51. While initiatives and actions are taken to ensure the realization of ASEAN integration by 2015, we should not lose sight of what we envision of ASEAN beyond 2015. It is especially crucial at this juncture to think of what ASEAN will be after 2015.

52. Our work these days and our expectations of how things will evolve may inspire us to think of ASEAN beyond 2015 which is competitive, fairly equal, inclusive, green, sustainable and resilient. Noting that there remain different levels of development among and within Member States, and the consolidation of regional economic integration will continue internally and with ASEAN’s strategic partners, we may think of adopting multi-track and multi-speed approaches to deepening economic integration among ASEAN Member States and its Dialogue Partners. We may instruct Ministers to develop such an idea and report back to us when we meet in November this year.

ASEAN Socio-Cultural Community


Engagement and Participation of the People

53. The development of a sense of ownership of and belonging to ASEAN among the region’s peoples is a necessity. We encourage the increased constructive participation of civil society, including the youth, in the ASEAN community-building. We therefore pledged to continue and develop regular interaction with the people with the aim of developing a people-oriented organization. We reiterated our determination to promote constructive dialogue and stronger partnership with civil society in various sectors of cooperation.

54. We noted the need to launch more endeavours to promote interaction between ASEAN and the people, which will bring ASEAN closer to the people and vice versa.
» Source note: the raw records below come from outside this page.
Lemma receive_loop_failures (fs rest : list PollResp) (st : RxState) :
  0 <= error_count st < 10 -> error_count st + Z.of_nat (length fs) = 10 ->
  List.Forall (fun p => match p with HttpOk _ _ => False | _ => True end) fs ->
  receive_loop st (fs ++ rest) = mkRx (last_ts st) 10 (delivered st).
Proof.
  revert st. induction fs as [|p fs' IH]; intros st Hst Hlen Hf; simpl in Hlen; [lia|].
  inversion Hf as [|? ? Hp Hf']; subst.
  assert (E : poll_once st p = mkRx (last_ts st) (error_count st + 1) (delivered st))
    by (destruct p; [contradiction | reflexivity..]).
  simpl. rewrite E. simpl. unfold max_errors.
  destruct (10 <=? error_count st + 1) eqn:Hm.
  - apply Z.leb_le in Hm. f_equal. lia.
  - apply Z.leb_gt in Hm. rewrite (IH (mkRx (last_ts st) (error_count st + 1) (delivered st))
    ltac:(simpl; lia) ltac:(simpl; lia) Hf'). reflexivity.
Qed.

(** [X11] The receive thread's error counter stays within 0..10, and from
    any count below 10 the failures that bring it to 10 (non-200 statuses,
    timeouts, connection or other errors, with no success in between) stop
    the thread, whatever the polls after them, keeping the high-water mark
    and the frames delivered. *)
Theorem receive_loop_error_limit (st : RxState) (Hst : 0 <= error_count st < 10) :
  (forall polls, 0 <= error_count (receive_loop st polls) <= 10) /\
  (forall fs rest, error_count st + Z.of_nat (length fs) = 10 ->
     List.Forall (fun p => match p with HttpOk _ _ => False | _ => True end) fs ->
     receive_loop st (fs ++ rest) = mkRx (last_ts st) 10 (delivered st)).
Proof.
  split.
  - intros polls. apply receive_loop_bound. exact Hst.
  - intros fs rest. apply receive_loop_failures. exact Hst.
Qed.

Lemma receive_loop_error_limit_witness :
  receive_loop (mkRx 5 0 []) (repeat HttpTimeout 10 ++ [HttpOk true
    [mkServerMsg (Some 9) (Some (IdInt 0x100)) (Some (DList [1])) None None None None]])
  = mkRx 5 10 [].
Proof.
  exact (proj2 (receive_loop_error_limit (mkRx 5 0 []) ltac:(simpl; lia))
           (repeat HttpTimeout 10) _ eq_refl ltac:(repeat constructor)).
Defined.

End RelayExtras.

Module BluetoothExtras.
Import NetRelay Bluetooth.

Lemma hex_digit_range (c : ascii) (d : Z) : Text.hex_digit c = Some d -> 0 <= d < 16.
Proof.
  unfold Text.hex_digit. set (n := Z.of_nat (nat_of_ascii c)).
  destruct ((48 <=? n) && (n <=? 57)) eqn:E1;
    [intros H; inversion H; subst; apply andb_true_iff in E1 as [A B];
     apply Z.leb_le in A; apply Z.leb_le in B; lia|].
  destruct ((65 <=? n) && (n <=? 70)) eqn:E2;
    [intros H; inversion H; subst; apply andb_true_iff in E2 as [A B];
     apply Z.leb_le in A; apply Z.leb_le in B; lia|].
  destruct ((97 <=? n) && (n <=? 102)) eqn:E3; [|discriminate].
  intros H; inversion H; subst. apply andb_true_iff in E3 as [A B].
  apply Z.leb_le in A; apply Z.leb_le in B; lia.
Qed.

Lemma fromhex_bytes (l : list ascii) (bs : list Z) :
  Text.fromhex l = Some bs -> List.Forall (fun b => 0 <= b < 256) bs.
Proof.
  assert (G : forall n l bs, (length l <= n)%nat -> Text.fromhex l = Some bs ->
            List.Forall (fun b => 0 <= b < 256) bs).
  { induction n as [|n IH]; intros l' bs' Hl H.
    - destruct l'; simpl in Hl; [|lia]. inversion H. constructor.
    - destruct l' as [|c r]; simpl in H; [inversion H; constructor|].
      destruct (Text.is_ascii_space c); [apply (IH r); [simpl in Hl; lia | exact H]|].
      destruct r as [|c2 r2]; [discriminate|].
      destruct (Text.hex_digit c) as [a|] eqn:Ea; [|discriminate].
      destruct (Text.hex_digit c2) as [b|] eqn:Eb; [|discriminate].
      destruct (Text.fromhex r2) as [t|] eqn:Et; [|discriminate].
      simpl in H. inversion H; subst.
      apply hex_digit_range in Ea. apply hex_digit_range in Eb.
      constructor; [lia|]. apply (IH r2); [simpl in Hl; lia | exact Et]. }
  apply (G (length l) l bs). lia.
Qed.

Lemma parse_data_bytes (v : DataVal) (d : list Z) :
  parse_data v = Some d -> List.Forall (fun b => 0 <= b < 256) d.
Proof.
  destruct v as [l|s]; simpl.
  - unfold Text.bytes_of_list.
    destruct (forallb (fun b => (0 <=? b) && (b <? 256)) l) eqn:E; [|discriminate].
    intros H; inversion H; subst. apply List.Forall_forall. intros x Hx.
    rewrite forallb_forall in E. specialize (E x Hx).
    apply andb_true_iff in E as [E1 E2]. apply Z.leb_le in E1. apply Z.ltb_lt in E2. lia.
  - destruct (Text.remove_spaces s) as [|c r] eqn:Er.
    + intros H; inversion H. constructor.
    + apply fromhex_bytes.
Qed.

Lemma parse_message_valid (m : BtMsg) (time_now : Z) (c : BtCANMessage) :
  parse_message m time_now = Some c ->
  bt_dlc c = Z.of_nat (length (bt_data c)) /\ List.Forall (fun b => 0 <= b < 256) (bt_data c).
Proof.
  unfold parse_message.
  destruct (parse_id (get (b_id m) (IdInt 0))) as [arb|]; [|discriminate].
  match goal with |- context [parse_data ?dv] =>
    destruct (parse_data dv) as [d|] eqn:Ed; [|discriminate] end.
  intros H. inversion H; subst. simpl. split; [reflexivity|].
  eapply parse_data_bytes. exact Ed.
Qed.

(** [X12] A message [_parse_message] accepts has a DLC equal to the number
    of data bytes, every data byte in 0..255, the local receive time as
    timestamp when the server sent none, and an extended flag that defaults
    to [id > 0x7FF]. *)
Theorem bt_parse_message_fields (m : BtMsg) (time_now : Z) (c : BtCANMessage)
    (H : parse_message m time_now = Some c) :
  bt_dlc c = Z.of_nat (length (bt_data c)) /\
  List.Forall (fun b => 0 <= b < 256) (bt_data c) /\
  bt_timestamp c = get (b_timestamp m) time_now /\
  is_extended_id c = get (b_is_extended m) (0x7FF <? arbitration_id c).
Proof.
  unfold parse_message in H.
  destruct (parse_id (get (b_id m) (IdInt 0))) as [arb|]; [|discriminate].
  match type of H with context [parse_data ?dv] =>
    destruct (parse_data dv) as [d|] eqn:Ed; [|discriminate] end.
  inversion H; subst. simpl. repeat split; try reflexivity.
  eapply parse_data_bytes. exact Ed.
Qed.

Lemma bt_parse_message_fields_witness :
  parse_message (mkBtMsg None (Some (IdStr "0x123")) (Some (DStr "01 FF")) None None None) 77
  = Some (mkBt 77 0x123 false false 2 [1; 255]) /\
  bt_dlc (mkBt 77 0x123 false false 2 [1; 255]) = 2.
Proof.
  assert (H : parse_message (mkBtMsg None (Some (IdStr "0x123")) (Some (DStr "01 FF")) None None None) 77
              = Some (mkBt 77 0x123 false false 2 [1; 255])) by (vm_compute; reflexivity).
  split; [exact H|].
  exact (proj1 (bt_parse_message_fields _ _ _ H)).
Defined.

(** [X21] [_process_messages] hands nothing over without a callback.
    With one, it hands the callback at most one frame per message of the
    event; a frame is handed over exactly when some message of the event
    parses to it; and every frame it hands over has a DLC equal to its data
    length and data bytes in 0..255. *)
Theorem bt_process_messages (has_callback : bool) (messages : list (BtMsg * Z)) :
  process_messages false messages = [] /\
  (forall c, In c (process_messages true messages) <->
             exists m t, In (m, t) messages /\ parse_message m t = Some c) /\
  (length (process_messages has_callback messages) <= length messages)%nat /\
  List.Forall (fun c => bt_dlc c = Z.of_nat (length (bt_data c)) /\
                        List.Forall (fun b => 0 <= b < 256) (bt_data c))
    (process_messages has_callback messages).
Proof.
  split; [reflexivity|].
  split.
  { intros c. unfold process_messages.
    induction messages as [|[m t] r IH]; simpl.
    - split; [intros [] | intros (m & t & [] & _)].
    - destruct (parse_message m t) as [c'|] eqn:E; simpl.
      + split.
        * intros [<-|Hin]; [exists m, t; split; [left; reflexivity | exact E]|].
          destruct (proj1 IH Hin) as (m' & t' & H1 & H2). exists m', t'. split; [right|]; assumption.
        * intros (m' & t' & [Heq|Hin] & H2).
          -- inversion Heq; subst. left. congruence.
          -- right. apply IH. exists m', t'. split; assumption.
      + split.
        * intros Hin. destruct (proj1 IH Hin) as (m' & t' & H1 & H2).
          exists m', t'. split; [right|]; assumption.
        * intros (m' & t' & [Heq|Hin] & H2).
          -- inversion Heq; subst. congruence.
          -- apply IH. exists m', t'. split; assumption. }
  unfold process_messages. destruct has_callback; [|simpl; split; [lia | constructor]].
  induction messages as [|[m t] r [IH1 IH2]]; simpl; [split; [lia | constructor]|].
  destruct (parse_message m t) as [c|] eqn:E; simpl.
  - split; [lia|]. constructor; [exact (parse_message_valid _ _ _ E) | exact IH2].
  - split; [lia | exact IH2].
Qed.

(** *** Line framing *)

Lemma split_first_none (b : list Z) : split_first b = None -> ~ In newline b.
Proof.
  induction b as [|c r IH]; simpl; [auto|].
  destruct (c =? newline) eqn:E; [discriminate|].
  destruct (split_first r); [discriminate|]. intros _ [Hc|Hr].
  - subst. rewrite Z.eqb_refl in E. discriminate.
  - exact (IH eq_refl Hr).
Qed.

Lemma split_first_some (b l r : list Z) :
  split_first b = Some (l, r) -> b = l ++ newline :: r /\ ~ In newline l.
Proof.
  revert l. induction b as [|c b' IH]; intros l; simpl; [discriminate|].
  destruct (c =? newline) eqn:E.
  - intros H; inversion H; subst. apply Z.eqb_eq in E. subst. split; [reflexivity|auto].
  - destruct (split_first b') as [[l' r']|] eqn:Es; [|discriminate].
    simpl. intros H; inversion H; subst.
    destruct (IH l' eq_refl) as [H1 H2]. split; [simpl; rewrite H1; reflexivity|].
    intros [Hc|Hin]; [subst; rewrite Z.eqb_refl in E; discriminate | exact (H2 Hin)].
Qed.

Lemma split_first_line (l r : list Z) :
  ~ In newline l -> split_first (l ++ newline :: r) = Some (l, r).
Proof.
  induction l as [|c l' IH]; intros Hl; simpl.
  - rewrite ?Z.eqb_refl. reflexivity.
  - destruct (c =? newline) eqn:E.
    + apply Z.eqb_eq in E. subst. exfalso. apply Hl. left. reflexivity.
    + rewrite IH by (intros Hin; apply Hl; right; exact Hin). reflexivity.
Qed.

Lemma split_first_nonl (b : list Z) : ~ In newline b -> split_first b = None.
Proof.
  intros Hb. destruct (split_first b) as [[l r]|] eqn:E; [|reflexivity].
  exfalso. destruct (split_first_some _ _ _ E) as [Eb _]. apply Hb. rewrite Eb.
  apply in_or_app. right. left. reflexivity.
Qed.

Lemma split_lines_spec (fuel : nat) (buf : list Z) :
  (length buf <= fuel)%nat ->
  buf = join_lines (fst (split_lines fuel buf)) ++ snd (split_lines fuel buf) /\
  List.Forall (fun l => ~ In newline l) (fst (split_lines fuel buf)) /\
  ~ In newline (snd (split_lines fuel buf)).
Proof.
  revert buf. induction fuel as [|f IH]; intros buf Hl.
  - destruct buf; simpl in Hl; [|lia]. simpl. repeat split; auto.
  - simpl. destruct (split_first buf) as [[line rest]|] eqn:E.
    + destruct (split_first_some _ _ _ E) as [Eb Hline].
      assert (Hr : (length rest <= f)%nat)
        by (rewrite Eb, length_app in Hl; simpl in Hl; lia).
      destruct (IH rest Hr) as [H1 [H2 H3]].
      destruct (split_lines f rest) as [ls b] eqn:Es. simpl in *.
      split; [|split; [constructor; assumption | exact H3]].
      rewrite Eb, H1. unfold join_lines. simpl. rewrite <- !app_assoc. reflexivity.
    + simpl. split; [reflexivity|]. split; [constructor|]. apply split_first_none. exact E.
Qed.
We further encouraged the organization of activities that not only raise public awareness of ASEAN, but, more importantly, engage and empower the people. We took note of the initiatives of the Secretary-General to offer flagship projects to the Chair.

55. We welcomed Indonesia’s invitation for ASEAN Member States to participate in the ASEAN Fair, to be held in Bali in conjunction with the 19th ASEAN Summit and Related Summits, in November 2011. The Fair will bring together many elements of society in various activities that demonstrate the nature of ASEAN as being of the people, by the people and for the people.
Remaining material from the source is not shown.